Show each line of the records in which the word "matching" occurs.

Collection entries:
⟨
(* ===== verification/Loader.v ===== *)
(** * The host loader library

    Model of [lib/fpspin/loader.c] and of the rules of [fpspin.h]: programming
    the matching engine and loading a handler image, written against the
    driver: registers through sysfs ([pspin_reg_store]), memories through
    [/dev/pspin0] ([pspin_llseek], [pspin_write]). The toolchain programs the
    loader runs (objcopy, nm, readelf) are arguments. *)

From S2P Require Import Prelude Regs Mmio PspinDev PspinFile.

(** ** State *)

(** [struct mem_area] and the part of [fpspin_ctx_t] the loader uses. *)
Record mem_area := mk_mem_area { area_addr : Z; area_size : Z }.

Record ctx_image := mk_ctx_image {
  img_hh : mem_area;
  img_ph : mem_area;
  img_th : mem_area;
  img_handler_mem : mem_area;
}.

(** The machine the loader runs on: whether [regs_base] is set, the sysfs
    tree, the driver, the memory device opened as [ctx->fd] and its file
    position, and the image areas of the context. *)
Record lsys (hw : Type) := mk_lsys {
  l_base : bool;
  l_sysfs : sysfs;
  l_drv : drv hw;
  l_cdev : pspin_cdev;
  l_pos : Z;
  l_img : ctx_image;
}.
Arguments mk_lsys {hw}. Arguments l_base {hw}. Arguments l_sysfs {hw}. Arguments l_drv {hw}.
Arguments l_cdev {hw}. Arguments l_pos {hw}. Arguments l_img {hw}.

Definition set_l_drv {hw} (d : drv hw) (s : lsys hw) : lsys hw :=
  mk_lsys (l_base s) (l_sysfs s) d (l_cdev s) (l_pos s) (l_img s).
Definition set_l_file {hw} (d : drv hw) (c : pspin_cdev) (p : Z) (s : lsys hw) : lsys hw :=
  mk_lsys (l_base s) (l_sysfs s) d c p (l_img s).
Definition set_l_img {hw} (f : ctx_image -> ctx_image) (s : lsys hw) : lsys hw :=
  mk_lsys (l_base s) (l_sysfs s) (l_drv s) (l_cdev s) (l_pos s) (f (l_img s)).

(** How a run can stop: [exit(EXIT_FAILURE)], a failed [assert], or the
    bound on the number of system calls of a loop. *)
Definition EXIT_FAILURE : Z := 1.
Definition SIGABRT : Z := 6.
Definition OUT_OF_FUEL : Z := -1.

(** The file a sysfs path [name/id] names. *)
Definition sysfs_open (s : sysfs) (name : string) (id : Z) : option pspin_attribute :=
  g ← list_find (fun g => (g.1 +:+ "/" +:+ ag_name g.2)%string = name) (sy_groups s);
  a ← list_find (fun a => attr_name a = print_d id) (group_walk (ag_attrs (g.2).2));
  Some a.2.

(** ** Rules of the matching engine *)

Record fpspin_rule := mk_rule {
  idx : Z;
  mask : Z;
  start : Z;
  end_ : Z;
}.

Inductive ruleset_mode := FPSPIN_MODE_AND | FPSPIN_MODE_OR.

Record fpspin_ruleset_t := mk_ruleset {
  rs_r : list fpspin_rule;
  rs_mode : ruleset_mode;
}.

Definition NUM_RULES_PER_RULESET : Z := 4.
Definition NUM_RULESETS : Z := 4.
Definition NUM_CLUSTERS : Z := 2.
Definition L2_END : Z := 0x1c100000.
⟩
→ TASK RESULT
    the matching engine and loading a handler image, written against the
(** ** Rules of the matching engine *)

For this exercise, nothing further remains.